> DATASET RECORDS
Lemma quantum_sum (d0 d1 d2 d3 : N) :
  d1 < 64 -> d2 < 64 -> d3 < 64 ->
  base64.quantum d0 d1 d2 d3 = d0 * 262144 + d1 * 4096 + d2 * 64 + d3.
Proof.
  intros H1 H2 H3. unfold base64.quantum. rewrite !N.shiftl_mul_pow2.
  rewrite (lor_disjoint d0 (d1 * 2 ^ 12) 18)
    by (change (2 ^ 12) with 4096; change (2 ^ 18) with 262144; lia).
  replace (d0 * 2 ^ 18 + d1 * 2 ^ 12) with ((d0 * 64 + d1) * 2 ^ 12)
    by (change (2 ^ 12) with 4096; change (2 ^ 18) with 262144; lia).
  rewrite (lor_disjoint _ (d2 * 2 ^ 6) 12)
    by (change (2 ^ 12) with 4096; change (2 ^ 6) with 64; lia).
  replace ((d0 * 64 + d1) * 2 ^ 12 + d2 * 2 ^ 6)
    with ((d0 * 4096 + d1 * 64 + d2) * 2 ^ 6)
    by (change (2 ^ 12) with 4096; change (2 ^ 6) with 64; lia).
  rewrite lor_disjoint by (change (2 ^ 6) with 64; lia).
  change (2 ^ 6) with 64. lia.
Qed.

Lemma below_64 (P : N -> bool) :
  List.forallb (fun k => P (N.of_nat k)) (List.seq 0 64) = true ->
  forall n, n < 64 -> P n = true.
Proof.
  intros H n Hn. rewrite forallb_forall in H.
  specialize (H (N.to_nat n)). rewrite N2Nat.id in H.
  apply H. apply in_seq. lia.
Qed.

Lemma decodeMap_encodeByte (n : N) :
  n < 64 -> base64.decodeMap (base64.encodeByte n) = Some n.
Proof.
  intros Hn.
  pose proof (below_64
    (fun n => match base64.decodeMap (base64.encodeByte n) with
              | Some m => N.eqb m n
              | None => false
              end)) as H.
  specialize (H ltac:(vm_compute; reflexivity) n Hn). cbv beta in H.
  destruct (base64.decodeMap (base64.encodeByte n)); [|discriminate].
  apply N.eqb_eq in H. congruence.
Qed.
* * *
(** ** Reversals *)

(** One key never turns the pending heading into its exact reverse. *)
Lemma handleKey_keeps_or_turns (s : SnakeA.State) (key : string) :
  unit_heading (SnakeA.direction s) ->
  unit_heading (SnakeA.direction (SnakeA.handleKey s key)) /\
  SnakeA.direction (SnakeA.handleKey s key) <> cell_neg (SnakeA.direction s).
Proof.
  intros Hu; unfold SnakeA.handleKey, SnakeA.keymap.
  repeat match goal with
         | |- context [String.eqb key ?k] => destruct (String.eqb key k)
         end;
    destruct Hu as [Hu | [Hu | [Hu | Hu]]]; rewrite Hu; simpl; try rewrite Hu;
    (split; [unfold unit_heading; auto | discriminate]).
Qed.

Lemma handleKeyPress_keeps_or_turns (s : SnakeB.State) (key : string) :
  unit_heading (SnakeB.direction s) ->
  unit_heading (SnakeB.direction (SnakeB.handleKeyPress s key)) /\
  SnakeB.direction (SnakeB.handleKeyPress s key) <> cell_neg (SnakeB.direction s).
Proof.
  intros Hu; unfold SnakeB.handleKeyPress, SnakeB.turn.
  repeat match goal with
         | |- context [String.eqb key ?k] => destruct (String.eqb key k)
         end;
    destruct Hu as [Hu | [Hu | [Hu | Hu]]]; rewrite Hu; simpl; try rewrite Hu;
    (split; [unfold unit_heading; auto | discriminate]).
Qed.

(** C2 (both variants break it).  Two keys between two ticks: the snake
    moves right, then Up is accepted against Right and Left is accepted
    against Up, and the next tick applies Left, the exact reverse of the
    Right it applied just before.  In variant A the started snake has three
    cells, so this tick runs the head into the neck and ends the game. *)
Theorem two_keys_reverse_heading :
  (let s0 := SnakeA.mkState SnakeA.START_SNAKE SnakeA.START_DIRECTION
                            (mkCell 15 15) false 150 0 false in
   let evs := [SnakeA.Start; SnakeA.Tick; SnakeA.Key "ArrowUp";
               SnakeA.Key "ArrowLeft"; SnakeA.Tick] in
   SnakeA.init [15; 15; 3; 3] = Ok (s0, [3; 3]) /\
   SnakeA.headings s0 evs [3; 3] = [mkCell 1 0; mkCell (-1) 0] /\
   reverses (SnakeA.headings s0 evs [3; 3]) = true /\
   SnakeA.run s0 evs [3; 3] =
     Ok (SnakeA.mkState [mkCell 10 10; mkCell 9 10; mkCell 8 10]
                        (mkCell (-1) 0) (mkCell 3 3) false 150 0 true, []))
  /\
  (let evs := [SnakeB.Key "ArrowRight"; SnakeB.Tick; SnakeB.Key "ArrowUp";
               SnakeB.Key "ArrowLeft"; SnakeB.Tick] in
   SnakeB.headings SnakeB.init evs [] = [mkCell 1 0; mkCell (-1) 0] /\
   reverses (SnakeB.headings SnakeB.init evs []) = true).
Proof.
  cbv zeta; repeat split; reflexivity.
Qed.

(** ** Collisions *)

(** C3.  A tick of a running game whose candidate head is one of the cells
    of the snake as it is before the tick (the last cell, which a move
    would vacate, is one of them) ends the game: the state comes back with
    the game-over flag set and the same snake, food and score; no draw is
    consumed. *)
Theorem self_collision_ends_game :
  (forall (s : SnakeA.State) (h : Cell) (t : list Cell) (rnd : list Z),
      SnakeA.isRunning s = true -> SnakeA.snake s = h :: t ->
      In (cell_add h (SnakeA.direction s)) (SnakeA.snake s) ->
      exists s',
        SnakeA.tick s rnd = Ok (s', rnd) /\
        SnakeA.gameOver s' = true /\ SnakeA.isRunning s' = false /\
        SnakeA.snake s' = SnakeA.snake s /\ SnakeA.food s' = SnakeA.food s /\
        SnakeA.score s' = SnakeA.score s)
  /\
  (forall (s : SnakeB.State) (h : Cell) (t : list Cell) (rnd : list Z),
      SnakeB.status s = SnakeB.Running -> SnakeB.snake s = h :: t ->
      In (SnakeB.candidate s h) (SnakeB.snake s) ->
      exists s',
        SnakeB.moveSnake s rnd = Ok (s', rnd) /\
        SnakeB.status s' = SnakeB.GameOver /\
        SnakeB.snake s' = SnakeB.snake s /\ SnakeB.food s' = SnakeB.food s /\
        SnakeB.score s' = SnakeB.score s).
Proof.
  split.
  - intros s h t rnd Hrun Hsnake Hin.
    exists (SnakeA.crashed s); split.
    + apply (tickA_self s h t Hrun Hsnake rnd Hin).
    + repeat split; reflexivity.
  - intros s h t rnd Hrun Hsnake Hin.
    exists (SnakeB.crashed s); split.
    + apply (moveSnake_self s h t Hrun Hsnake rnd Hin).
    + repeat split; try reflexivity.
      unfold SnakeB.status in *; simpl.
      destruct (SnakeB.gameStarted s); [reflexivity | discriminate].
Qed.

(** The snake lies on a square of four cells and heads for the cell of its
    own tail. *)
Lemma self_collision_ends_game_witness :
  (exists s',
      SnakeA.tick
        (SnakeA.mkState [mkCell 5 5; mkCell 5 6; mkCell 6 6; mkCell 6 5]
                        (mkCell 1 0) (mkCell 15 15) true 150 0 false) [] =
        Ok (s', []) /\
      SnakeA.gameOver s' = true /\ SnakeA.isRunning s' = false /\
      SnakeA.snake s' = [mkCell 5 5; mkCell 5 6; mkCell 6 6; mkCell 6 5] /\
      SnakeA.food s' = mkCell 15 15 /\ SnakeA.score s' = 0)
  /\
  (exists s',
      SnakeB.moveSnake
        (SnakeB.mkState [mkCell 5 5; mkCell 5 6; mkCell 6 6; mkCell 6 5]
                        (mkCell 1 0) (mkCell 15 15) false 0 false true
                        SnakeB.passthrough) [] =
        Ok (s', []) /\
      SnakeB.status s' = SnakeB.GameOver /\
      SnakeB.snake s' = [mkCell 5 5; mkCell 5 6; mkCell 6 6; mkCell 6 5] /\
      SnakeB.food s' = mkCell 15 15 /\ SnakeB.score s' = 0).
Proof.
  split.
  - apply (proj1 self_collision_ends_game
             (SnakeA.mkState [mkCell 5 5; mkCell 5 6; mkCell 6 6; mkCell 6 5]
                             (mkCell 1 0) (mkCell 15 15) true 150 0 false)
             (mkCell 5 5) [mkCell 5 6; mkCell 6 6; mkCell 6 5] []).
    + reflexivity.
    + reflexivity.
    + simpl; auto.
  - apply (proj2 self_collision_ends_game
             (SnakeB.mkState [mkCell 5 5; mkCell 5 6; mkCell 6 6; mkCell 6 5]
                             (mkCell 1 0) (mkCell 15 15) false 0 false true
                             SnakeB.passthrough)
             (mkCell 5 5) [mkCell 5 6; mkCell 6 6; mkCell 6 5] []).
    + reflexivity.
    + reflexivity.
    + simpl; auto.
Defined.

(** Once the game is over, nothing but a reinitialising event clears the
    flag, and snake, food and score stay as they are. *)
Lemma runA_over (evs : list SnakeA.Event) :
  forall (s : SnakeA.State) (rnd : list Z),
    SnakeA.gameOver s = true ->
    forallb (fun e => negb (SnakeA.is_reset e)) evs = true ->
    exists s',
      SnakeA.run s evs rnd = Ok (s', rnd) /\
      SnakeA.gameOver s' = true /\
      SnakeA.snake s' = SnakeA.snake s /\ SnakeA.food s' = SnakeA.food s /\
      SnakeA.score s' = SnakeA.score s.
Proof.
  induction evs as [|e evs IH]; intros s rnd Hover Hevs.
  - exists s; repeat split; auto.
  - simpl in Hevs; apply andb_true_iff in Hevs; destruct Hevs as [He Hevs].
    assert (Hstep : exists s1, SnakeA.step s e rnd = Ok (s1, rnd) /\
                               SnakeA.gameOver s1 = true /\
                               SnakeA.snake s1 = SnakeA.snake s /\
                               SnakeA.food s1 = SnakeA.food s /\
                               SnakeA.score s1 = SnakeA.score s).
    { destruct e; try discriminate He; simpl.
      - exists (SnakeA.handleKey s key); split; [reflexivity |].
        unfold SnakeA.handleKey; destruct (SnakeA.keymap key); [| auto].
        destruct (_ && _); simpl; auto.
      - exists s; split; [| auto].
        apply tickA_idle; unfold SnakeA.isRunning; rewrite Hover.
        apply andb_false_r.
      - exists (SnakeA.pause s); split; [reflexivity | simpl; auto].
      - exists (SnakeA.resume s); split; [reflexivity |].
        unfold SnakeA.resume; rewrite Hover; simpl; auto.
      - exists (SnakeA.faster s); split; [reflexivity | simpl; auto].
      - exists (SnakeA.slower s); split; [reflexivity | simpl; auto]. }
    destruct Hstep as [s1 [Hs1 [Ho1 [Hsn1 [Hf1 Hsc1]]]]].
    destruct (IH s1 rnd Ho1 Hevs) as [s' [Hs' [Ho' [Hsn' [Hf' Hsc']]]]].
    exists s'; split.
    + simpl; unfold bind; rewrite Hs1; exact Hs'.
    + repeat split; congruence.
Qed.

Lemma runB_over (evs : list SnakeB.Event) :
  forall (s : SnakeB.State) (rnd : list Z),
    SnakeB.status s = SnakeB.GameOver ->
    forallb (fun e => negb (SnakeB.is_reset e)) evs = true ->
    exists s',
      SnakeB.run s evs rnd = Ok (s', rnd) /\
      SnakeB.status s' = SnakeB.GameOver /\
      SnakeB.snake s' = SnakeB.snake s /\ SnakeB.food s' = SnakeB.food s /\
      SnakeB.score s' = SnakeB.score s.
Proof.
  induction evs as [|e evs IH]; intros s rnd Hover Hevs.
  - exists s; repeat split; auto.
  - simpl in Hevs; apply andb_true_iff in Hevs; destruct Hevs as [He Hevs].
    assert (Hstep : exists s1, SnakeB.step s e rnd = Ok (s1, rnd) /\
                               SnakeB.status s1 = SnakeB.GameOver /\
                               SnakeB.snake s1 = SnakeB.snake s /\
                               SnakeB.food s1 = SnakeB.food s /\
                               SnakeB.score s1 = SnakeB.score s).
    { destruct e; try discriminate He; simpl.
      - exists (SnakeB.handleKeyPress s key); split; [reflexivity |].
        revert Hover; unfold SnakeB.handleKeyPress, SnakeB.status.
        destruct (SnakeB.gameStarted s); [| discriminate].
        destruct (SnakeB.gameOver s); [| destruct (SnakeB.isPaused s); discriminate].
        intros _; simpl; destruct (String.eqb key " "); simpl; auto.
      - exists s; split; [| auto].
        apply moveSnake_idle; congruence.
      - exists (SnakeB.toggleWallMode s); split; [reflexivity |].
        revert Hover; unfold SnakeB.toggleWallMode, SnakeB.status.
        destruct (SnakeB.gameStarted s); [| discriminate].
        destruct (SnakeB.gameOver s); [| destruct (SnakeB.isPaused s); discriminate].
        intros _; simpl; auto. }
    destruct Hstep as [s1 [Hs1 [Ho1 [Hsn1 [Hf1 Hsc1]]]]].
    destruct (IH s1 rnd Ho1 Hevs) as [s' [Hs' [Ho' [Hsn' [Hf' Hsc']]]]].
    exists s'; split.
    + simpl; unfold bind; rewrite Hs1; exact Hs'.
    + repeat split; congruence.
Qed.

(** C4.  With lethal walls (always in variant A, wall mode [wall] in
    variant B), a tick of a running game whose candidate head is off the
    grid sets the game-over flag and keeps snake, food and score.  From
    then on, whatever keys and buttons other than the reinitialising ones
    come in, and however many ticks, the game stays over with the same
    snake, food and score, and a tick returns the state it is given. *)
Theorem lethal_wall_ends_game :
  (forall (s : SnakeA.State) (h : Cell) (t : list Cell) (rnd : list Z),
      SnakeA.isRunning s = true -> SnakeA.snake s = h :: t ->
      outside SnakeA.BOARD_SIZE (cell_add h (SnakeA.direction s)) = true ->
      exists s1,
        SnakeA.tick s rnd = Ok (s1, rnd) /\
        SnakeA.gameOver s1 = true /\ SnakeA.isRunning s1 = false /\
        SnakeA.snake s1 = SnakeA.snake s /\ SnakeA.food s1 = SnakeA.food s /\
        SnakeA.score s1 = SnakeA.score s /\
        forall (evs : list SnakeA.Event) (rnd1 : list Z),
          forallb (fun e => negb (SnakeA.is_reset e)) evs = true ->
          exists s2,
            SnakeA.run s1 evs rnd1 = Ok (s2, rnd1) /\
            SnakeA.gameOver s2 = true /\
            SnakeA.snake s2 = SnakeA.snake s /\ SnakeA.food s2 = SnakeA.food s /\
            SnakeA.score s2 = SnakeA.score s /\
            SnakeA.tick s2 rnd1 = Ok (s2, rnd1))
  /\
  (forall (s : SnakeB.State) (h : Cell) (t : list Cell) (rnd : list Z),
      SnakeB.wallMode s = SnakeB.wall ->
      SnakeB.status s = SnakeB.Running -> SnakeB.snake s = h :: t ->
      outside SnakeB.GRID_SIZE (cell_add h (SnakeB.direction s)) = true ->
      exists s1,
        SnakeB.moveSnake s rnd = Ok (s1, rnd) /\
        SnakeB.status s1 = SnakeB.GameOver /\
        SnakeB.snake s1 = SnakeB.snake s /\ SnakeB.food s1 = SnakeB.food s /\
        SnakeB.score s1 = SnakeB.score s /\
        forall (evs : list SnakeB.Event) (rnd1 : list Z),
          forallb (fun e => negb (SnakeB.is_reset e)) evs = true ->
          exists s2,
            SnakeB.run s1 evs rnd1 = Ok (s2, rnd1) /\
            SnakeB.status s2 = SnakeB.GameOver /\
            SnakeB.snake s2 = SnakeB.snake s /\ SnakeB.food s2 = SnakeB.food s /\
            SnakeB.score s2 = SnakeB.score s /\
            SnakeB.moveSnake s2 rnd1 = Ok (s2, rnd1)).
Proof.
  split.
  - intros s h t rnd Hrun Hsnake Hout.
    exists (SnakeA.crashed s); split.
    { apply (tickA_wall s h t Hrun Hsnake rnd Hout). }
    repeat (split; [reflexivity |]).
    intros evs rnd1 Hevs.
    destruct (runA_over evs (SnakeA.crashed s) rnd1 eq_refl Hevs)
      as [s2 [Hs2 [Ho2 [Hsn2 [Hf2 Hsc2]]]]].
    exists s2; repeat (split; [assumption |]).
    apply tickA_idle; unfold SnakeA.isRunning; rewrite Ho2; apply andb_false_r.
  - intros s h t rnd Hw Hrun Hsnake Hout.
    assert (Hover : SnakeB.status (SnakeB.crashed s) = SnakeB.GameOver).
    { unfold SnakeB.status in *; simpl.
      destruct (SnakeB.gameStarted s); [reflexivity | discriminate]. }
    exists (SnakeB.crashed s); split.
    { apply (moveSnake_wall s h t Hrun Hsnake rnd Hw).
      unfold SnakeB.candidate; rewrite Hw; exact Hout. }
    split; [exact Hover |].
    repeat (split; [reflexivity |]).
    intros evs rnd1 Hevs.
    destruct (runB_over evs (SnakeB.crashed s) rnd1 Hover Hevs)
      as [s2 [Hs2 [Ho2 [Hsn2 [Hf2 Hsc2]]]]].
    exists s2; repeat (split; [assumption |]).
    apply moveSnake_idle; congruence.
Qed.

> EXERCISE DETAILS
Answer with one number, namely how many lines of the material hold the string "whose".

> SOLVED PROBLEM
2